Living between Germany and China, Rao Fu also reflects on our current Covid moment in his recent paintings, presented by Mind Set Art Center (Taipei). In Fu's canvases, the New Leipzig School of painting's expressive elements meet the subtle lines of Chinese ink art. His works address fundamental issues of human existence ranging from personal anxieties, as exemplified in Spiral Staircase (2021), to global migration crises, as alluded to in Totes Meer (2020). In the former, three ghostly figures appear in a grand entryway: One sits on the titular spiral staircase, hunched over; another slowly descends, also hunched; and the third is larger-than-life, reaching upwards from the ground floor. The latter piece, meanwhile, depicts a group of human-like figures floating in an allegorical totes meer, or dead sea. Fu's acidic color scheme, frantic brushstrokes, and eerie figures speak to the mental spiraling and anguish that many encountered as homes became hosts to offices, schools, isolation pods, and more.

Roy Lichtenstein’s ‘Interiors’, a series of editioned lithographs, takes on entirely new meaning when seen from our present moment. Showcased by Gemini G.E.L. (Los Angeles), the Pop artist’s meditation on domestic interiors in the early 1990s was inspired by a billboard advertisement for a furniture store he saw outside Rome. In Interior with Waterlilies (1991), for example, Lichtenstein created an image of a bedroom decorated with artworks that nod to his own previous compositions as well as Monet’s iconic series, from which this screenprint also takes its name. Gemini G.E.L.’s decision to feature Lichtenstein’s ‘Interiors’, all devoid of human presence, feels fitting for 'OVR: Portals': After a year largely confined to our own domestic spaces and to our own self-referential bubbles, many of us are aching to escape them.

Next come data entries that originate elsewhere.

(* ===== verification/FileGrow.v ===== *)
(** * Growing files: [append_file_block_journaled] of [file_data.rs], [file_append_batch.rs]
      and [file_insert.rs]

    New blocks are allocated, entered in the inode and written, in one
    transaction over the allocation region, the inode table and the data
    blocks. *)

From S2P Require Import Prelude Bytes Block CrashDevice Allocation Superblock Region AllocationDisk.
From S2P Require Import Journal JournalCodec JournalRegion Recovery TransactionImage.
From S2P Require Import TransactionPlan InodeCodec RecordTable InodeTable DirectoryCodec Inode.
From S2P Require Import DirectoryTable Atomicity CreateTx Format Namespace NamespaceEdit Fsck.
From S2P Require Import Transition LinkTx TruncateTx RenameTx FileState FileData FileRange FileOps.

(** [inodes.iter_mut().find(..)] and the kind check: the position and the inode. *)
Definition find_grow_target (missing wrong : string) (inodes : list PersistedInode) (x : Z)
    : outcome io_error (Z * PersistedInode) :=
  let? index := ok_or (position (fun inode => id inode =? x) inodes) (invalid_input missing) in
  let? inode := index_at inodes index in
  try? ensure (bool_decide (kind inode = File)) (invalid_input wrong) in
  Ok (index, inode).

Definition find_append_target : list PersistedInode -> Z -> outcome io_error (Z * PersistedInode) :=
  find_grow_target "file-data target inode is missing" "file-data target must be a regular file".
Definition find_insert_target : list PersistedInode -> Z -> outcome io_error (Z * PersistedInode) :=
  find_grow_target "file insert target inode is missing" "file insert target must be a regular file".

(** [allocator.allocate().map_err(..)?] *)
Definition allocate_block (allocator : BlockAllocator) : outcome io_error (Z * BlockAllocator) :=
  map_err (fun error => invalid_input (allocation_error_fmt error)) (run_on allocate allocator).

Definition append_edit (allocator : BlockAllocator) (inodes : list PersistedInode) (x : Z)
    : outcome io_error (BlockAllocator * list PersistedInode * Z) :=
  let? (index, inode) := find_append_target inodes x in
  let? (b, allocator) := allocate_block allocator in
  let? inodes := set_blocks inodes index inode (blocks inode ++ [b]) in
  Ok (allocator, inodes, b).

(** The loop of the batch: the allocator, [inode.blocks] and the new blocks. *)
Definition allocate_step (acc : BlockAllocator * list Z * list Z) (_ : block)
    : outcome io_error (BlockAllocator * list Z * list Z) :=
  let '(allocator, inode_blocks, bs) := acc in
  let? (b, allocator) := allocate_block allocator in
  Ok (allocator, inode_blocks ++ [b], bs ++ [b]).

Definition append_batch_edit (allocator : BlockAllocator) (inodes : list PersistedInode) (x : Z)
    (data_blocks : list block) : outcome io_error (BlockAllocator * list PersistedInode * list Z) :=
  let? (index, inode) := find_append_target inodes x in
  let? (allocator, inode_blocks, bs) := ofold allocate_step (allocator, blocks inode, []) data_blocks in
  let? inodes := set_blocks inodes index inode inode_blocks in
  Ok (allocator, inodes, bs).

(** [v.insert(i, x)], for [i <= v.len()]. *)
Definition insert_at {A} (l : list A) (i : Z) (x : A) : list A := take (Z.to_nat i) l ++ x :: drop (Z.to_nat i) l.

Definition insert_edit (allocator : BlockAllocator) (inodes : list PersistedInode) (x insert_index : Z)
    : outcome io_error (BlockAllocator * list PersistedInode * Z) :=
  let? (index, inode) := find_insert_target inodes x in
  try? ensure (negb (zlen (blocks inode) <? insert_index)) (invalid_input "file insert logical index is beyond the end") in
  let? (b, allocator) := allocate_block allocator in
  let? inodes := set_blocks inodes index inode (insert_at (blocks inode) insert_index b) in
  Ok (allocator, inodes, b).

(** The messages of the three operations. *)
Record grow_messages := mkMessages { gm_allocation : string; gm_inode : string; gm_outside : string; gm_report : string }.
Definition append_messages : grow_messages := mkMessages
  "file append image did not render every allocation metadata block"
  "file append image did not render every inode metadata block"
  "file append image rendered outside allocation and inode regions"
  "file append recovery report is inconsistent".
Definition append_batch_messages : grow_messages := mkMessages
  "multi-block append image did not render every allocation metadata block"
  "multi-block append image did not render every inode metadata block"
  "multi-block append image rendered outside allocation and inode regions"
  "multi-block append recovery report is inconsistent".
Definition insert_messages : grow_messages := mkMessages
  "file insert image did not render every allocation metadata block"
  "file insert image did not render every inode metadata block"
  "file insert image rendered outside allocation and inode regions"
  "file insert recovery report is inconsistent".

Section Ops.
Context `{BlockDevice D}.

(** From the capture device to the report, as all three do it. *)
Definition commit_grown (superblock : Superblock) (msgs : grow_messages) (allocator : BlockAllocator)
    (inodes : list PersistedInode) (data : list (Z * block)) : M D RecoveryReport :=
  let capture := capture_new (total_blocks superblock) in
  let! (_, capture) := ilift (run_on (store_allocator superblock allocator) capture) in
  let! (_, capture) := ilift (run_on (store_inode_table superblock inodes) capture) in
  let! arange := ilift (allocation_range superblock) in
  let! (capture, changed) := collect_changed_range capture arange (gm_allocation msgs) [] in
  let! irange := ilift (inode_range superblock) in
  let! (capture, changed) := collect_changed_range capture irange (gm_inode msgs) changed in
  do! ilift (ensure_empty capture (gm_outside msgs)) in
  commit_data superblock (changed ++ data) (gm_report msgs).

Definition append_file_block_journaled (superblock : Superblock) (inode_id : Z) (data : block) : M D (Z * RecoveryReport) :=
  let! allocator := load_allocator superblock in
  let! inodes := load_inode_table superblock in
  let! (allocator, inodes, b) := ilift (append_edit allocator inodes inode_id) in
  let! report := commit_grown superblock append_messages allocator inodes [(b, data)] in
  iret (b, report).

Definition append_file_blocks_journaled (superblock : Superblock) (inode_id : Z) (data_blocks : list block)
    : M D (list Z * RecoveryReport) :=
  do! ilift (ensure (negb (is_empty data_blocks)) (invalid_input "multi-block append requires at least one data block")) in
  let! allocator := load_allocator superblock in
  let! inodes := load_inode_table superblock in
  let! (allocator, inodes, bs) := ilift (append_batch_edit allocator inodes inode_id data_blocks) in
  let! report := commit_grown superblock append_batch_messages allocator inodes (zip bs data_blocks) in
  iret (bs, report).

Definition insert_file_block_journaled (superblock : Superblock) (inode_id insert_index : Z) (data : block)
    : M D (Z * RecoveryReport) :=
  let! allocator := load_allocator superblock in
  let! inodes := load_inode_table superblock in
  let! (allocator, inodes, b) := ilift (insert_edit allocator inodes inode_id insert_index) in
  let! report := commit_grown superblock insert_messages allocator inodes [(b, data)] in
  iret (b, report).
End Ops.

(** ** As functions of the file system *)

Definition append_of (fs : file_system) (x : Z) (y : block) : outcome io_error (Z * fs_change) :=
  let '(a, inodes, entries) := fs_meta fs in
  let? (a, inodes, b) := append_edit a inodes x in
  Ok (b, mkChange (a, inodes, entries) [(b, y)]).

Definition append_batch_of (fs : file_system) (x : Z) (ys : list block) : outcome io_error (list Z * fs_change) :=
  let '(a, inodes, entries) := fs_meta fs in
  try? ensure (negb (is_empty ys)) (invalid_input "multi-block append requires at least one data block") in
  let? (a, inodes, bs) := append_batch_edit a inodes x ys in
  Ok (bs, mkChange (a, inodes, entries) (zip bs ys)).

Definition insert_of (fs : file_system) (x i : Z) (y : block) : outcome io_error (Z * fs_change) :=
  let '(a, inodes, entries) := fs_meta fs in
  let? (a, inodes, b) := insert_edit a inodes x i in
  Ok (b, mkChange (a, inodes, entries) [(b, y)]).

Place, in addition to time, is further explored by artists Ettore Spalletti and Rosa Barba, whose works will be on view with Vistamare/Vistmarestudio (Pescara and Milan). The title of the presentation is borrowed from Barba’s 2012 film Time as Perspective, which shows oil pumps in Texas as they repeat the same mechanical movement. Their repetition and presence in an otherwise deserted landscape become meditative, transforming an exploitative, unsustainable act into one of tranquility. This work reflects Barba’s practice at large, which explores time’s relation to landscape and geology and to film itself as a time-based medium. Ettore Spalletti likewise disrupts traditional notions of limitation and confinement that are associated with time and place, but through minimal interventions and color. He conceives his art with no physical boundaries; the resulting canvases, often installed at slight angles, blur the line between two- and three-dimensional work.

‘OVR: Portals’, curated by Magali Arriola, Christina Li, and Larry Ossei-Mensah, is on view from June, 16-19 2021.